Problem to work on:
Would you please restate all of the data exactly?

Data to use:
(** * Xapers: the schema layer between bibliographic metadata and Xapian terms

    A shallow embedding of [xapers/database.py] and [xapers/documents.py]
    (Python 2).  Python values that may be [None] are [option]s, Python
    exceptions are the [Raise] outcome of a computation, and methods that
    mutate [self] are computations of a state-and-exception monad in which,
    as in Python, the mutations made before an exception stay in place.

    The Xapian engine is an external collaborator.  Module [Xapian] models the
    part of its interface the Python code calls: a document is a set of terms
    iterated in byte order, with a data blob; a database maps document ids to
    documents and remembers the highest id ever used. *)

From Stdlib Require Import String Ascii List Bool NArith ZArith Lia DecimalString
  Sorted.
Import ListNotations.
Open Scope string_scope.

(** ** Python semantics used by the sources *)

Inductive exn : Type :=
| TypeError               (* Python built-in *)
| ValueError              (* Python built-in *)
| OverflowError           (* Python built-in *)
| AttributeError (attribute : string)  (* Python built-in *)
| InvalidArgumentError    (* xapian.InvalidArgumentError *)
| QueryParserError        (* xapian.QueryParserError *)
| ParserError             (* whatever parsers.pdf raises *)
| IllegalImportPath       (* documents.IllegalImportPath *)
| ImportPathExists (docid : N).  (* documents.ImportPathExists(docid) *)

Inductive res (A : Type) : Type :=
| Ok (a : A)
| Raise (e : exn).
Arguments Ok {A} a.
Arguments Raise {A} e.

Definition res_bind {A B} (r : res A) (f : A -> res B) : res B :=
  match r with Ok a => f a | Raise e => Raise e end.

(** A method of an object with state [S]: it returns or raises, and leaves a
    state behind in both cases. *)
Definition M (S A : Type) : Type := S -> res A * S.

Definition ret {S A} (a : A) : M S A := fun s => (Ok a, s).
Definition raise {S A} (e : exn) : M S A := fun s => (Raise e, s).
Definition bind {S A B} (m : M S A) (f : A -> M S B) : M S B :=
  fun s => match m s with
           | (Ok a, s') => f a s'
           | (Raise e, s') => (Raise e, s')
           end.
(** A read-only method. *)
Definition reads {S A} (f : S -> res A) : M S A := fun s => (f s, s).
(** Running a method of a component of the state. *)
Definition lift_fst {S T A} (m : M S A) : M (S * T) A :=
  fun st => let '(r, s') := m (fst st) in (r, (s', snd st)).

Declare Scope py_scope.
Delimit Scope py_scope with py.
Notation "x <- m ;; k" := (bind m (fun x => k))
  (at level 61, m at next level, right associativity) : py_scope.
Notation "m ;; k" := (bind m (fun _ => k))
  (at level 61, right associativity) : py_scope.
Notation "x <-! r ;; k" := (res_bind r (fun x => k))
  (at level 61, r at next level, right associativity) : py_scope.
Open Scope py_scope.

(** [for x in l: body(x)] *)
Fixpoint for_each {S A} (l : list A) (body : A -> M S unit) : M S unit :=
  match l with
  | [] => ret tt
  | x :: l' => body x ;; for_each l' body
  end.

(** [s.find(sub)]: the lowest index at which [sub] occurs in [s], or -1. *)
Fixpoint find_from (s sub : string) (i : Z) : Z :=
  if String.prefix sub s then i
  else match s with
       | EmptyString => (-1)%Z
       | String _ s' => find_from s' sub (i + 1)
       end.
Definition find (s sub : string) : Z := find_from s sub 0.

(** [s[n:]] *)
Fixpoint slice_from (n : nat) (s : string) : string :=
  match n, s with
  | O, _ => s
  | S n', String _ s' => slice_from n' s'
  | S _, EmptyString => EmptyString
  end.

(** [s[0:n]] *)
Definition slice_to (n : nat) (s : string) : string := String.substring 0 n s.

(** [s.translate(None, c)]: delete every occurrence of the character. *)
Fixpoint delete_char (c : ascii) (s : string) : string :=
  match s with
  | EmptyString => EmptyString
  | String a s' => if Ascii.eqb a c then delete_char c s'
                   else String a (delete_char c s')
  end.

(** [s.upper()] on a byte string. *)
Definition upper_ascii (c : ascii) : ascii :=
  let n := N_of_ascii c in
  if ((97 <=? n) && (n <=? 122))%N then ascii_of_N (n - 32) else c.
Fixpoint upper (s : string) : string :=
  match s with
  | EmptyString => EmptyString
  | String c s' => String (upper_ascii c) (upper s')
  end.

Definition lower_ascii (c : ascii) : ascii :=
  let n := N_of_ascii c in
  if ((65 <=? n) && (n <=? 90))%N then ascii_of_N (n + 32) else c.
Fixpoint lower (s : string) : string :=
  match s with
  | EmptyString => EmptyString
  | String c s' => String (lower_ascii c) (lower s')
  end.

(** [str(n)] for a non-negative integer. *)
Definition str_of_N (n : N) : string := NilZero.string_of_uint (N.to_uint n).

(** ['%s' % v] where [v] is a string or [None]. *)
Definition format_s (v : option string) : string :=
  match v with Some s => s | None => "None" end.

Response:
(** * Xapers: the schema layer between bibliographic metadata and Xapian terms

    A shallow embedding of [xapers/database.py] and [xapers/documents.py]
    (Python 2).  Python values that may be [None] are [option]s, Python
    exceptions are the [Raise] outcome of a computation, and methods that
    mutate [self] are computations of a state-and-exception monad in which,
    as in Python, the mutations made before an exception stay in place.

    The Xapian engine is an external collaborator.  Module [Xapian] models the
    part of its interface the Python code calls: a document is a set of terms
    iterated in byte order, with a data blob; a database maps document ids to
    documents and remembers the highest id ever used. *)

From Stdlib Require Import String Ascii List Bool NArith ZArith Lia DecimalString
  Sorted.
Import ListNotations.
Open Scope string_scope.

(** ** Python semantics used by the sources *)

Inductive exn : Type :=
| TypeError               (* Python built-in *)
| ValueError              (* Python built-in *)
| OverflowError           (* Python built-in *)
| AttributeError (attribute : string)  (* Python built-in *)
| InvalidArgumentError    (* xapian.InvalidArgumentError *)
| QueryParserError        (* xapian.QueryParserError *)
| ParserError             (* whatever parsers.pdf raises *)
| IllegalImportPath       (* documents.IllegalImportPath *)
| ImportPathExists (docid : N).  (* documents.ImportPathExists(docid) *)

Inductive res (A : Type) : Type :=
| Ok (a : A)
| Raise (e : exn).
Arguments Ok {A} a.
Arguments Raise {A} e.

Definition res_bind {A B} (r : res A) (f : A -> res B) : res B :=
  match r with Ok a => f a | Raise e => Raise e end.

(** A method of an object with state [S]: it returns or raises, and leaves a
    state behind in both cases. *)
Definition M (S A : Type) : Type := S -> res A * S.

Definition ret {S A} (a : A) : M S A := fun s => (Ok a, s).
Definition raise {S A} (e : exn) : M S A := fun s => (Raise e, s).
Definition bind {S A B} (m : M S A) (f : A -> M S B) : M S B :=
  fun s => match m s with
           | (Ok a, s') => f a s'
           | (Raise e, s') => (Raise e, s')
           end.
(** A read-only method. *)
Definition reads {S A} (f : S -> res A) : M S A := fun s => (f s, s).
(** Running a method of a component of the state. *)
Definition lift_fst {S T A} (m : M S A) : M (S * T) A :=
  fun st => let '(r, s') := m (fst st) in (r, (s', snd st)).

Declare Scope py_scope.
Delimit Scope py_scope with py.
Notation "x <- m ;; k" := (bind m (fun x => k))
  (at level 61, m at next level, right associativity) : py_scope.
Notation "m ;; k" := (bind m (fun _ => k))
  (at level 61, right associativity) : py_scope.
Notation "x <-! r ;; k" := (res_bind r (fun x => k))
  (at level 61, r at next level, right associativity) : py_scope.
Open Scope py_scope.

(** [for x in l: body(x)] *)
Fixpoint for_each {S A} (l : list A) (body : A -> M S unit) : M S unit :=
  match l with
  | [] => ret tt
  | x :: l' => body x ;; for_each l' body
  end.

(** [s.find(sub)]: the lowest index at which [sub] occurs in [s], or -1. *)
Fixpoint find_from (s sub : string) (i : Z) : Z :=
  if String.prefix sub s then i
  else match s with
       | EmptyString => (-1)%Z
       | String _ s' => find_from s' sub (i + 1)
       end.
Definition find (s sub : string) : Z := find_from s sub 0.

(** [s[n:]] *)
Fixpoint slice_from (n : nat) (s : string) : string :=
  match n, s with
  | O, _ => s
  | S n', String _ s' => slice_from n' s'
  | S _, EmptyString => EmptyString
  end.

(** [s[0:n]] *)
Definition slice_to (n : nat) (s : string) : string := String.substring 0 n s.

(** [s.translate(None, c)]: delete every occurrence of the character. *)
Fixpoint delete_char (c : ascii) (s : string) : string :=
  match s with
  | EmptyString => EmptyString
  | String a s' => if Ascii.eqb a c then delete_char c s'
                   else String a (delete_char c s')
  end.

(** [s.upper()] on a byte string. *)
Definition upper_ascii (c : ascii) : ascii :=
  let n := N_of_ascii c in
  if ((97 <=? n) && (n <=? 122))%N then ascii_of_N (n - 32) else c.
Fixpoint upper (s : string) : string :=
  match s with
  | EmptyString => EmptyString
  | String c s' => String (upper_ascii c) (upper s')
  end.

Definition lower_ascii (c : ascii) : ascii :=
  let n := N_of_ascii c in
  if ((65 <=? n) && (n <=? 90))%N then ascii_of_N (n + 32) else c.
Fixpoint lower (s : string) : string :=
  match s with
  | EmptyString => EmptyString
  | String c s' => String (lower_ascii c) (lower s')
  end.

(** [str(n)] for a non-negative integer. *)
Definition str_of_N (n : N) : string := NilZero.string_of_uint (N.to_uint n).

(** ['%s' % v] where [v] is a string or [None]. *)
Definition format_s (v : option string) : string :=
  match v with Some s => s | None => "None" end.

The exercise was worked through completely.